Kamtchatka, a large peninsula of the Rus-sian empire, in the N. E. of Asia, about 800 m. long from N. to S., and of irregular breadth, the maximum, along the 56th parallel of latitude, being about 250 m.; area, about 100,000 sq. m.; pop. about 20,000. It is bounded N. by the country of the Tchuktchis, E. by the sea of Kamtchatka, S. by a strait separating it from the Kurile islands, and "W. by the sea of Okhotsk. Since 1856 it has been united with the Trans-Yablonic district and the recently acquired Amoor territory to form the maritime province of Eastern Siberia. The coasts are dangerous of approach on account of outlying reefs. A lofty range of volcanic mountains traverses the country in a S. W. direction, with many peaks between 7,000 and 16,000 ft. high. The snow line, in lat. 56° 40', is at an elevation of 5,260 ft. This range is a portion of the great volcanic chain extending from the Ya-blonnoi mountain range to the Kurile islands. Dittmar, a Russian traveller (1851-3), traced five successive formations and found 17 volcanoes still in active operation. Numerous rivers rise in the heights. The Kamtchatka, with its affluent the Yelovka, is navigable for 150 m. The most fertile portion of the peninsula for agricultural purposes lies along the valley of this river.

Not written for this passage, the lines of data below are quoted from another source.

Definition acc_step (a : Accumulator) (args : list Value) (is_count_star : bool) : outcome Accumulator :=
  let a := if a_finalized a then acc_new (a_kind a) else a in
  match a_kind a with
  | AggregateKind.Count =>
      if is_count_star then add_count 1 a
      else match first_value_arg args with Some _ => add_count 1 a | None => Ok a end
  | AggregateKind.Sum | AggregateKind.Total | AggregateKind.Avg =>
      match first_value_arg args with
      | Some arg => a ← add_count 1 a; Ok (sum_step false arg a)
      | None => Ok a
      end
  | AggregateKind.Min | AggregateKind.Max =>
      match first_value_arg args with
      | Some arg =>
          a ← add_count 1 a;
          match a_best a with
          | None => Ok (with_best arg a)
          | Some cur =>
              let ord := mem_compare arg cur Binary in
              let take := match a_kind a with AggregateKind.Min => bool_decide (ord = Lt) | _ => bool_decide (ord = Gt) end in
              Ok (if take then with_best arg a else a)
          end
      | None => Ok a
      end
  | AggregateKind.GroupConcat =>
      sep ← match args with _ :: v :: _ => to_text v | _ => Ok None end;
      let a := match sep with
               | Some sep => if negb (zlen sep =? 0) || (a_count a =? 0) then with_concat (a_concat a) sep a else a
               | None => a
               end in
      match first_value_arg args with
      | Some arg =>
          t ← to_text arg;
          let text := default [] t in
          let c := match a_concat a with None => text | Some cur => cur ++ a_sep a ++ text end in
          add_count 1 (with_concat (Some c) (a_sep a) a)
      | None => Ok a
      end
  | AggregateKind.JsonGroupArray =>
      rendered ← json_render_value_arg (default Null (head args));
      add_count 1 (with_json (push_json 91 rendered (a_json_array a)) (a_json_object a) a)
  | AggregateKind.JsonGroupObject =>
      name ← match head args with Some v => to_text v | None => Ok None end;
      match name with
      | None => Ok a
      | Some name =>
          val ← json_render_value_arg (default Null (args !! 1%nat));
          let item := render_string name [] ++ [58] ++ val in
          add_count 1 (with_json (a_json_array a) (push_json 123 item (a_json_object a)) a)
      end
  | AggregateKind.RowNumber => add_count 1 a
  | AggregateKind.Rank =>
      s ← chk_i64 (a_n_step a + 1);
      Ok (with_ranks (if a_n_value a =? 0 then s else a_n_value a) s (a_n_total a) (a_n_param a) a)
  | AggregateKind.DenseRank => Ok (with_ranks (a_n_value a) 1 (a_n_total a) (a_n_param a) a)
  | AggregateKind.PercentRank | AggregateKind.CumeDist =>
      n ← chk_i64 (a_n_total a + 1); Ok (with_ranks (a_n_value a) (a_n_step a) n (a_n_param a) a)
  | AggregateKind.Ntile =>
      let param := match head args with
                   | Some v => if a_n_total a =? 0 then as_i64 v else a_n_param a
                   | None => a_n_param a
                   end in
      n ← chk_i64 (a_n_total a + 1); Ok (with_ranks (a_n_value a) (a_n_step a) n param a)
  | AggregateKind.FirstValue => Ok (if a_nth_step a =? 0 then with_captured 1 (head args) a else a)
  | AggregateKind.LastValue => n ← chk_i64 (a_nth_step a + 1); Ok (with_captured n (head args) a)
  | AggregateKind.NthValue =>
      let n := match args !! 1%nat with Some v => as_i64 v | None => 1 end in
      if n <=? 0 then Ok a
      else
        s ← chk_i64 (a_nth_step a + 1);
        Ok (with_captured s (if s =? n then head args else a_captured a) a)
  | AggregateKind.Lead | AggregateKind.Lag => Ok a
  end.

The Russian settlers here raise oats, barley, rye, potatoes, and garden vegetables, but the rest of the country is little adapted for culture. ' The climate is very severe; the winter lasts nine months, and frost is common at all seasons. The mean annual temperature at Petropavlovsk on the E. coast is 28.5°, while at Tigil on the W. it is 43°. The average temperature of summer at the former place is 55.5°, and that of winter 19°, but the thermometer has been known to fall as low as - 25°. Earthquakes are frequent and violent. Animal life is very abundant, and until recently the inhabitants supported themselves wholly on the products of the chase; but since the game has diminished they find plenty of aliment in fish, which swarm in the seas and rivers. The wild animals yet abundant in the more sequestered localities are bears, wolves, reindeer, argalis or wild sheep, black, red, and gray foxes, ermines, sables, and otters. Wild fowl are very numerous. The principal varieties of fish are herrings, cod, and salmon. Whales are often seen in the adjacent seas.

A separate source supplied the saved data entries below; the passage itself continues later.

(* ===== verification/Program.v ===== *)
(** * VDBE programs

    [vdbe/opcode.rs], [vdbe/program.rs] and [vdbe/oe.rs]: the instruction set,
    the instruction with its typed [P4] operand, programs (which nest in
    [P4_SubProgram]) and the flag bits of [p5]. Operands [p1], [p2], [p3] are
    [i32], [p5] is a [u8]. *)

From S2P Require Import Prelude Utf8 Float64 Value Fp Aggregate.
#[local] Open Scope Z_scope.

(** ** Opcodes *)

Module Opcode.
Inductive Opcode :=
  (* control flow *)
  | Init | Goto | Halt | Gosub | Return | InitCoroutine | EndCoroutine | Yield | Once | Program | Param | Compare | Jump
  (* transactions, schema *)
  | Transaction | AutoCommit | Savepoint | SetCookie | ParseSchema | CreateBtree | Destroy | Clear
  (* cursors *)
  | OpenRead | OpenWrite | OpenWriteReg | Close
  (* scans *)
  | Rewind | Next | NotExists | NullRow
  (* row access *)
  | Rowid | Column | ResultRow
  (* records, writes *)
  | MakeRecord | NewRowid | Insert | Delete | IdxInsert | IdxDelete | IdxRowid
  | SeekGE | SeekGT | SeekLE | SeekLT | IdxGE | IdxGT | IdxLE | IdxLT | Found | NotFound | NoConflict
  (* loads *)
  | Integer | Int64 | Real | String8 | Null | Blob
  (* arithmetic *)
  | Add | Subtract | Multiply | Divide | Remainder | Concat | BitAnd | BitOr | ShiftLeft | ShiftRight | BitNot
  (* comparisons *)
  | Eq | Ne | Lt | Le | Gt | Ge
  (* logic *)
  | And | Or | Not | IsNull | NotNull | If | IfNot
  (* moves *)
  | Copy | SCopy | Move
  (* coercion, functions *)
  | Affinity | MustBeInt | RealAffinity | Function
  (* sorter, ephemeral tables *)
  | SorterOpen | SorterInsert | SorterSort | SorterData | SorterNext
  | OpenEphemeral | OpenPseudo | OpenDup | RowData
  (* LIMIT, OFFSET *)
  | DecrJumpZero | IfPos
  (* aggregates *)
  | AggStep | AggInverse | AggFinal | AggValue | HaltIfNull | AddImm | MemMax | SeekRowid | ResetSorter | Last | Prev
  | Checkpoint | FkCheck.
End Opcode.
Notation Opcode := Opcode.Opcode.

(** The mnemonic of [EXPLAIN]. *)
Definition opcode_name (op : Opcode) : string :=
  match op with
  | Opcode.Init => "Init" | Opcode.Goto => "Goto" | Opcode.Halt => "Halt" | Opcode.Gosub => "Gosub"
  | Opcode.Return => "Return" | Opcode.InitCoroutine => "InitCoroutine" | Opcode.EndCoroutine => "EndCoroutine"
  | Opcode.Yield => "Yield" | Opcode.Once => "Once" | Opcode.Program => "Program" | Opcode.Param => "Param"
  | Opcode.Compare => "Compare" | Opcode.Jump => "Jump" | Opcode.Transaction => "Transaction"
  | Opcode.AutoCommit => "AutoCommit" | Opcode.Savepoint => "Savepoint" | Opcode.SetCookie => "SetCookie"
  | Opcode.ParseSchema => "ParseSchema" | Opcode.CreateBtree => "CreateBtree" | Opcode.Destroy => "Destroy"
  | Opcode.Clear => "Clear" | Opcode.OpenRead => "OpenRead" | Opcode.OpenWrite => "OpenWrite"
  | Opcode.OpenWriteReg => "OpenWriteReg" | Opcode.Close => "Close" | Opcode.Rewind => "Rewind"
  | Opcode.Next => "Next" | Opcode.SeekGE => "SeekGE" | Opcode.SeekGT => "SeekGT" | Opcode.SeekLE => "SeekLE"
  | Opcode.SeekLT => "SeekLT" | Opcode.IdxGE => "IdxGE" | Opcode.IdxGT => "IdxGT" | Opcode.IdxLE => "IdxLE"
  | Opcode.IdxLT => "IdxLT" | Opcode.Found => "Found" | Opcode.NotFound => "NotFound"
  | Opcode.NoConflict => "NoConflict" | Opcode.NotExists => "NotExists" | Opcode.NullRow => "NullRow"
  | Opcode.Rowid => "Rowid" | Opcode.Column => "Column" | Opcode.ResultRow => "ResultRow"
  | Opcode.MakeRecord => "MakeRecord" | Opcode.NewRowid => "NewRowid" | Opcode.Insert => "Insert"
  | Opcode.Delete => "Delete" | Opcode.IdxInsert => "IdxInsert" | Opcode.IdxDelete => "IdxDelete"
  | Opcode.IdxRowid => "IdxRowid" | Opcode.Integer => "Integer" | Opcode.Int64 => "Int64" | Opcode.Real => "Real"
  | Opcode.String8 => "String8" | Opcode.Null => "Null" | Opcode.Blob => "Blob" | Opcode.Add => "Add"
  | Opcode.Subtract => "Subtract" | Opcode.Multiply => "Multiply" | Opcode.Divide => "Divide"
  | Opcode.Remainder => "Remainder" | Opcode.Concat => "Concat" | Opcode.BitAnd => "BitAnd" | Opcode.BitOr => "BitOr"
  | Opcode.ShiftLeft => "ShiftLeft" | Opcode.ShiftRight => "ShiftRight" | Opcode.BitNot => "BitNot"
  | Opcode.Eq => "Eq" | Opcode.Ne => "Ne" | Opcode.Lt => "Lt" | Opcode.Le => "Le" | Opcode.Gt => "Gt"
  | Opcode.Ge => "Ge" | Opcode.And => "And" | Opcode.Or => "Or" | Opcode.Not => "Not" | Opcode.IsNull => "IsNull"
  | Opcode.NotNull => "NotNull" | Opcode.If => "If" | Opcode.IfNot => "IfNot" | Opcode.Copy => "Copy"
  | Opcode.SCopy => "SCopy" | Opcode.Move => "Move" | Opcode.Affinity => "Affinity"
  | Opcode.RealAffinity => "RealAffinity" | Opcode.Function => "Function" | Opcode.SorterOpen => "SorterOpen"
  | Opcode.SorterInsert => "SorterInsert" | Opcode.SorterSort => "SorterSort" | Opcode.SorterData => "SorterData"
  | Opcode.SorterNext => "SorterNext" | Opcode.OpenEphemeral => "OpenEphemeral" | Opcode.OpenPseudo => "OpenPseudo"
  | Opcode.OpenDup => "OpenDup" | Opcode.RowData => "RowData" | Opcode.DecrJumpZero => "DecrJumpZero"
  | Opcode.IfPos => "IfPos" | Opcode.AggStep => "AggStep" | Opcode.AggInverse => "AggInverse"
  | Opcode.AggFinal => "AggFinal" | Opcode.AggValue => "AggValue" | Opcode.HaltIfNull => "HaltIfNull"
  | Opcode.AddImm => "AddImm" | Opcode.MemMax => "MemMax" | Opcode.SeekRowid => "SeekRowid"
  | Opcode.ResetSorter => "ResetSorter" | Opcode.Last => "Last" | Opcode.Prev => "Prev"
  | Opcode.Checkpoint => "Checkpoint" | Opcode.FkCheck => "FkCheck" | Opcode.MustBeInt => "MustBeInt"
  end.

(** ** Instructions *)

Record KeyField := mkKeyField { kf_desc : bool; kf_collation : Collation }.
Definition asc_binary : KeyField := mkKeyField false Binary.
#[export] Instance KeyField_eq_dec : EqDecision KeyField.
Proof. solve_decision. Defined.

Inductive FkLookup :=
  | RowidSeek (root : Z)
  | IndexSeek (root : Z) (key_info : list KeyField)
  | TableScan (root : Z) (parent_col_indices : list Z) (parent_rowid_alias : option Z)
  | ParentMissing.
Record FkCheckP4 := mkFkCheck {
  fk_child_table : bytes; fk_child_columns : list bytes; fk_parent_table : bytes; fk_lookup : FkLookup }.

Inductive P4 :=
  | P4_None
  | P4_Int (v : Z)
  | P4_Real (r : Z)
  | P4_Text (s : bytes)
  | P4_Blob (b : bytes)
  | P4_Symbol (s : bytes)
  | P4_KeyInfo (keys : list KeyField)
  | P4_FuncDef (k : AggregateKind)
  | P4_SubProgram (p : Program)
  | P4_FkCheck (f : FkCheckP4)
with Instruction :=
  mkInstruction (opcode : Opcode) (p1 p2 p3 : Z) (p4 : P4) (p5 : Z)
with Program :=
  mkProgram (instructions : list Instruction) (num_registers num_cursors default_oe : Z).

Definition opcode (i : Instruction) : Opcode := let '(mkInstruction op _ _ _ _ _) := i in op.
Definition p1 (i : Instruction) : Z := let '(mkInstruction _ x _ _ _ _) := i in x.
Definition p2 (i : Instruction) : Z := let '(mkInstruction _ _ x _ _ _) := i in x.
Definition p3 (i : Instruction) : Z := let '(mkInstruction _ _ _ x _ _) := i in x.
Definition p4 (i : Instruction) : P4 := let '(mkInstruction _ _ _ _ x _) := i in x.
Definition p5 (i : Instruction) : Z := let '(mkInstruction _ _ _ _ _ x) := i in x.
Definition instructions (p : Program) : list Instruction := let '(mkProgram l _ _ _) := p in l.
Definition num_registers (p : Program) : Z := let '(mkProgram _ n _ _) := p in n.
Definition num_cursors (p : Program) : Z := let '(mkProgram _ _ n _) := p in n.
Definition default_oe (p : Program) : Z := let '(mkProgram _ _ _ n) := p in n.

Definition Instruction_new (op : Opcode) (a b c : Z) : Instruction := mkInstruction op a b c P4_None 0.
Definition Program_empty : Program := mkProgram [Instruction_new Opcode.Halt 0 0 0] 0 0 0.

(** ** Flags of [p5] *)

Definition P5_AFF_MASK : Z := 0x07.
Definition P5_AFF_NONE : Z := 0.
Definition P5_AFF_BLOB : Z := 1.
Definition P5_AFF_TEXT : Z := 2.
Definition P5_AFF_NUMERIC : Z := 3.
Definition P5_AFF_INTEGER : Z := 4.
Definition P5_AFF_REAL : Z := 5.
Definition P5_JUMPIFNULL : Z := 0x10.
Definition P5_STOREP2 : Z := 0x20.
Definition P5_NULLEQ : Z := 0x80.
Definition P5_ISUPDATE : Z := 0x04.
Definition P5_NCHANGE : Z := 0x01.
Definition P5_PREFORMAT : Z := 0x02.
Definition P5_UNIQUE : Z := 0x08.

Definition aff_to_p5 (aff : option Affinity) : Z :=
  match aff with
  | None => P5_AFF_NONE
  | Some AffBlob => P5_AFF_BLOB
  | Some AffText => P5_AFF_TEXT
  | Some AffNumeric => P5_AFF_NUMERIC
  | Some AffInteger => P5_AFF_INTEGER
  | Some AffReal => P5_AFF_REAL
  end.
Definition p5_to_aff (p5 : Z) : option Affinity :=
  let a := Z.land p5 P5_AFF_MASK in
  if a =? P5_AFF_BLOB then Some AffBlob
  else if a =? P5_AFF_TEXT then Some AffText
  else if a =? P5_AFF_NUMERIC then Some AffNumeric
  else if a =? P5_AFF_INTEGER then Some AffInteger
  else if a =? P5_AFF_REAL then Some AffReal
  else None.

(** The bits above the affinity do not disturb it. *)
Lemma p5_aff_roundtrip aff flags : Z.land flags P5_AFF_MASK = 0 -> p5_to_aff (Z.lor flags (aff_to_p5 aff)) = aff.
Proof.
  intros Hf. unfold p5_to_aff. rewrite Z.land_lor_distr_l, Hf, Z.lor_0_l. by destruct aff as [[]|].
Qed.

(** ** Conflict resolution *)

Module OeAction.
Inductive OeAction := None | Rollback | Abort | Fail | Ignore | Replace | Update.
End OeAction.
Notation OeAction := OeAction.OeAction.
Definition oe_from_u8 (v : Z) : OeAction :=
  if v =? 0 then OeAction.None
  else if v =? 1 then OeAction.Rollback
  else if v =? 2 then OeAction.Abort
  else if v =? 3 then OeAction.Fail
  else if v =? 4 then OeAction.Ignore
  else if v =? 5 then OeAction.Replace
  else if v =? 6 then OeAction.Update
  else OeAction.Abort.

The mountains are covered with forests of birch, larch, pine, and cedar, of considerable size in the south, but diminishing northward until the northernmost portion of the territory is covered only with reindeer moss. - The Kamtchat-dales, the principal native tribe, are of diminutive stature, but stout, with flat features, small eyes, thin lips, lank black hair, and scarcely any beard. They are a peaceable, honest, lazy, and intemperate race. In winter they live in sunken huts, in summer in huts raised on poles some 13 ft. from the ground. Their dress is equally adapted to the changes of temperature, being of fur in winter and nankeen in summer. They are nominally governed by their own toions or chiefs, under the jurisdiction of the Russian ispravnik, or chief commissary. Dog trains are used as the means of transport. The other principal tribe are the Kodaks, who live north of lat. 58°. While the Kamtchatdales are hunters and fishermen, with fixed habitations, the Koriaks are a wandering tribe, subsisting on the produce of the reindeer, and differing from them in language and mode of life. The commerce of Kamtchatka is chiefly with Okhotsk. Its exports are furs, oil, etc.

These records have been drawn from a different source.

(* ===== verification/Sorter.v ===== *)
(** * Sorters and ephemeral tables

    [vdbe/sorter.rs] and [vdbe/ephemeral.rs]: the in-memory [ORDER BY] sorter
    and the in-memory tables behind [RETURNING], [DISTINCT] and window frames.
    The storage of an ephemeral table is shared by the cursors [OpenDup] makes:
    it is a cell of a store, and a cursor holds its address. *)

From S2P Require Import Prelude Utf8 Float64 Value Fp DbHeader Record Aggregate Program.
From Stdlib Require Import Sorted Permutation.
#[local] Open Scope Z_scope.

(** ** [sort_by]

    The standard library's sort is stable; the order is the one an insertion
    sort from the right gives (any stable sort gives the same, [sort_unique]). *)

Section SortBy.
Context {A : Type} (cmp : A -> A -> comparison).

Fixpoint insert_sorted (x : A) (l : list A) : list A :=
  match l with
  | [] => [x]
  | y :: t => match cmp x y with Gt => y :: insert_sorted x t | _ => x :: l end
  end.
Fixpoint sort_by (l : list A) : list A :=
  match l with [] => [] | x :: t => insert_sorted x (sort_by t) end.

Lemma insert_perm x l : Permutation (insert_sorted x l) (x :: l).
Proof.
  induction l as [|y l IH]; [done|]. cbn. destruct (cmp x y); [done..|]. rewrite IH. constructor.
Qed.
Lemma sort_perm l : Permutation (sort_by l) l.
Proof. induction l as [|x l IH]; [done|]. cbn. by rewrite insert_perm, IH. Qed.

(** [cmp] orders the elements of [P]. *)
Record orders (P : A -> Prop) : Prop := {
  ord_antisym x y : P x -> P y -> cmp y x = CompOpp (cmp x y);
  ord_trans x y z : P x -> P y -> P z -> cmp x y = Lt -> cmp y z = Lt -> cmp x z = Lt;
  ord_eq x y z : P x -> P y -> P z -> cmp x y = Eq -> cmp x z = cmp y z }.
Definition le (x y : A) : Prop := cmp x y <> Gt.
Definition same (x : A) (l : list A) : list A := filter (fun y => cmp x y = Eq) l.

Context (P : A -> Prop) (Ho : orders P).

Lemma ord_refl x : P x -> cmp x x = Eq.
Proof. intros Hx. pose proof (ord_antisym _ Ho x x Hx Hx). by destruct (cmp x x). Qed.
Lemma le_trans x y z : P x -> P y -> P z -> le x y -> le y z -> le x z.
Proof.
  intros Hx Hy Hz Hxy Hyz. unfold le in *. destruct (cmp x y) eqn:E1; [|destruct (cmp y z) eqn:E2|done]; try done.
  - by rewrite (ord_eq _ Ho x y z).
  - pose proof (ord_antisym _ Ho x z Hx Hz) as Hxz. pose proof (ord_antisym _ Ho y z Hy Hz) as Hzy.
    pose proof (ord_antisym _ Ho x y Hx Hy) as Hyx. rewrite E1 in Hyx. rewrite E2 in Hzy. cbn in Hyx, Hzy.
    pose proof (ord_eq _ Ho z y x Hz Hy Hx Hzy) as He. rewrite Hyx in He. rewrite He in Hxz. by destruct (cmp x z).
  - by rewrite (ord_trans _ Ho x y z).
Qed.

Lemma insert_ss x l : P x -> Forall P l -> StronglySorted le l -> StronglySorted le (insert_sorted x l).
Proof.
  intros Hx Hl Hs. induction Hs as [|y l Hs IH Hy]; [repeat constructor|]. apply Forall_cons in Hl as [HPy Hl].
  cbn. destruct (cmp x y) eqn:E.
  1-2: constructor; [by constructor|constructor; [unfold le; congruence|]]; rewrite Forall_forall in Hy, Hl |- *;
    intros z Hz; eapply (le_trans x y z); auto; unfold le; congruence.
  constructor; [by apply IH|]. rewrite Forall_forall in Hy |- *. intros z Hz.
  rewrite insert_perm in Hz. apply elem_of_cons in Hz as [->|Hz]; [|by apply Hy].
  unfold le. rewrite (ord_antisym _ Ho x y) by done. by rewrite E.
Qed.
Lemma insert_same x z l : P x -> P z -> Forall P l -> same z (insert_sorted x l) = same z (x :: l).
Proof.
  intros Hx Hz Hl. induction Hl as [|y l Hy Hl IH]; [done|]. cbn [insert_sorted]. destruct (cmp x y) eqn:E; [done..|].
  unfold same in *. rewrite filter_cons, IH, !filter_cons. destruct (decide (cmp z y = Eq)) as [Hzy|]; [|done].
  destruct (decide (cmp z x = Eq)) as [Hzx|]; [|done]. exfalso.
  rewrite (ord_eq _ Ho z x y Hz Hx Hy Hzx) in Hzy. congruence.
Qed.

Its imports are flour, sugar, dry goods, whiskey, rice, and coffee, almost all passing through the port of Pe-tropavlovsk, the capital, on Avatcha bay. The other ports are Bolsheretsk, on the W. coast, and Lower Kamtchatka, on Kamtchatka river, with 220 inhabitants. Kamtchatka is one of the principal places of deportation in the Russian empire. - See Kennan, "Tent Life in Siberia" (New York, 1870), and Bush, "Reindeer, Dogs, and Snow Shoes" (New York, 1872).